Description
Baked Corned Beef made in the oven with a savory crust of brown sugar and mustard, cooked low and slow with stout for unbeatable tenderness. A simple and flavorful recipe perfect for holidays or cozy dinners.
Ingredients
1 (4-pound) corned beef brisket, with seasoning packet
1 cup stout beer (such as Guinness)
2 tablespoons dark brown sugar
2 tablespoons whole grain mustard
Instructions
Preheat the oven to 325°F (163°C).
Soak the corned beef: Submerge the brisket in cold water for about 15 minutes.
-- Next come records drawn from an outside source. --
(** [LongModeMmioBootLayout::install_page_tables]. *)
Definition install_device_page_tables (layout : LongModeMmioBootLayout) : prog GuestMemory Error unit :=
  _ ← reading (λ m, debug_assert (bool_decide (m.(region) = layout.(mmio_boot).(layout_memory))));
  _ ← install_page_tables layout.(mmio_boot);
  _ ← write_u64 (LONG_MODE_PD_ADDR + ALIAS_PD_INDEX * 8)
        (Z.lor LONG_MODE_ALIAS_PT_ADDR PAGE_TABLE_ENTRY_FLAGS);
  install_device_mappings layout.(device_mappings).

(** A device page is a page mapping whose physical page is not RAM. *)
Definition as_page (mapping : LongModeMmioPageMapping) : LongModePageMapping :=
  mkPageMapping mapping.(device_virtual_page) mapping.(device_gpa).
Definition device_mapping_wf (ram_end : Z) (mapping : LongModeMmioPageMapping) : Prop :=
  mapping.(device_virtual_page) mod 4096 = 0 ∧
  LONG_MODE_ALIAS_VIRTUAL_BASE ≤ mapping.(device_virtual_page) < LONG_MODE_ALIAS_VIRTUAL_END ∧
  mapping.(device_gpa) mod 4096 = 0 ∧ mapping.(device_gpa) + 4096 < 2 ^ 64 ∧
  ram_end ≤ mapping.(device_gpa).
Definition device_mapping_u64 (mapping : LongModeMmioPageMapping) : Prop :=
  u64 mapping.(device_virtual_page) ∧ u64 mapping.(device_gpa).
Definition mmio_layout_wf (layout : LongModeMmioBootLayout) : Prop :=
  layout_wf layout.(mmio_boot) ∧ layout.(mmio_boot).(page_mappings) = [] ∧
  layout.(device_mappings) ≠ [] ∧
  Forall (device_mapping_wf layout.(mmio_boot).(layout_memory).(region_size)) layout.(device_mappings) ∧
  NoDup (device_virtual_page <$> layout.(device_mappings)).
(** The device pages a page-table entry can address. *)
Definition addressable (layout : LongModeMmioBootLayout) : Prop :=
  Forall (λ mapping, mapping.(device_gpa) < 2 ^ 52) layout.(device_mappings).

Section checked.
Context (memory : GuestMemoryRegion).
Hypothesis memory_ok : region_wf memory.
Hypothesis memory_low : memory.(base) = 0.
Lemma check_device_mapping_ok previous u mapping u' :
  device_mapping_u64 mapping →
  check_device_mapping memory previous u mapping = Ok u' ↔
  device_mapping_wf memory.(region_size) mapping ∧
  Forall (λ p, p.(device_virtual_page) ≠ mapping.(device_virtual_page)) previous ∧ u' = tt.
Proof.
  intros [Hu1 Hu2]. unfold check_device_mapping, device_mapping_wf. cbv zeta.
  rewrite region_end_ok, memory_low by done.
  assert (existsb (λ e, device_virtual_page e =? device_virtual_page mapping) previous = false ↔
          Forall (λ p, device_virtual_page p ≠ device_virtual_page mapping) previous) as Hd.
  { rewrite <- not_true_iff_false, existsb_exists, Forall_forall. setoid_rewrite list_elem_of_In.
    setoid_rewrite Z.eqb_eq. naive_solver. }
  rewrite <- Hd. destruct u'. longmode_consts. split.
  - intros H. bind_inv H. arith_inv. naive_solver lia.
  - intros ((->&?&->&?&?)&->&_).
    rewrite (proj2 (checked_add_Some 64 (device_gpa mapping) 4096 _)) by (split; [done|lia]).
    zcmp. cbn -[Z.leb Z.ltb]. by zcmp.
Qed.
Lemma no_panic_check_device_mapping previous u mapping :
  no_panic (check_device_mapping memory previous u mapping).
Proof.
  unfold check_device_mapping. rewrite region_end_ok by done. cbv zeta.
  repeat (apply no_panic_bind; [auto with panics|intros]). auto with panics.
Qed.
Lemma validate_device_mappings_ok ms :
  Forall device_mapping_u64 ms →
  validate_device_mappings memory ms = Ok tt ↔
  ms ≠ [] ∧ Forall (device_mapping_wf memory.(region_size)) ms ∧ NoDup (device_virtual_page <$> ms).
Proof.
  intros Hms. unfold validate_device_mappings. rewrite <- NoDup_fmap_pairs.
  pose proof (for_enumerated_ok (check_device_mapping memory) device_mapping_u64
    (device_mapping_wf memory.(region_size)) (λ x y, device_virtual_page x ≠ device_virtual_page y)
    (λ _ _, tt) check_device_mapping_ok [] ms tt tt Hms) as Hok.
  destruct ms as [|mapping ms]; [by split; [|intros (?&_)]|]. cbn [err_if mbind res_bind].
  rewrite Hok. split; [naive_solver|]. intros (_&?&?). split_and!; [done..|constructor|].
  by destruct (fold_left _ _ _).
Qed.
End checked.

Lemma with_device_mappings_ok memory entry sp ms layout :
  region_wf memory → u64 entry → u64 sp → Forall device_mapping_u64 ms →
  with_device_mappings memory entry sp ms = Ok layout ↔
  layout = mkMmioLayout (mkLayout memory entry sp []) ms ∧ mmio_layout_wf layout.
Proof.
  intros Hr He Hsp Hms. unfold with_device_mappings. split.
  - intros H. apply bind_Ok_inv in H as (boot&H1&H).
    apply map_err_Ok_inv, layout_new_ok in H1 as [-> Hb]; [|done..].
    pose proof Hb as ((H0&_)&_). simpl in H0.
    apply bind_Ok_inv in H as ([]&Hv&[= <-]). apply validate_device_mappings_ok in Hv as (?&?&?); [|done..].
    split; [done|]. by split_and!.
  - intros [-> (Hb&_&Hne&Hwf&Hnd)]. simpl in *. pose proof Hb as ((H0&_)&_). simpl in H0.
    rewrite (proj2 (layout_new_ok memory entry sp _ Hr He Hsp) (conj eq_refl Hb)).
    cbn [map_err mbind res_bind].
    by rewrite (proj2 (validate_device_mappings_ok memory Hr H0 ms Hms)) by done.
Qed.
Lemma no_panic_with_device_mappings memory entry sp ms :
  region_wf memory → no_panic (with_device_mappings memory entry sp ms).
Proof.
  intros. unfold with_device_mappings, validate_device_mappings.
  apply no_panic_bind; [auto with panics|intros]. apply no_panic_bind; [|done].
  apply no_panic_bind; [auto with panics|intros]. apply no_panic_for_enumerated.
  intros. by apply no_panic_check_device_mapping.
Qed.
This helps rinse away surface brine and prepares the meat for even cooking. After soaking, drain well and pat dry with paper towels.
Prepare the baking dish: Place the brisket (fat‑side up if your cut has it) into a baking dish. Pour in 1 cup of stout beer around (not over) the meat.
Mix the crust rub: In a small bowl, combine the dark brown sugar, whole grain mustard, and the seasoning packet from the corned beef. Stir until the sugars are moistened and the mixture is uniform.
Apply the rub: Spread or rub the sugar‑mustard mixture evenly over the top surface of the brisket.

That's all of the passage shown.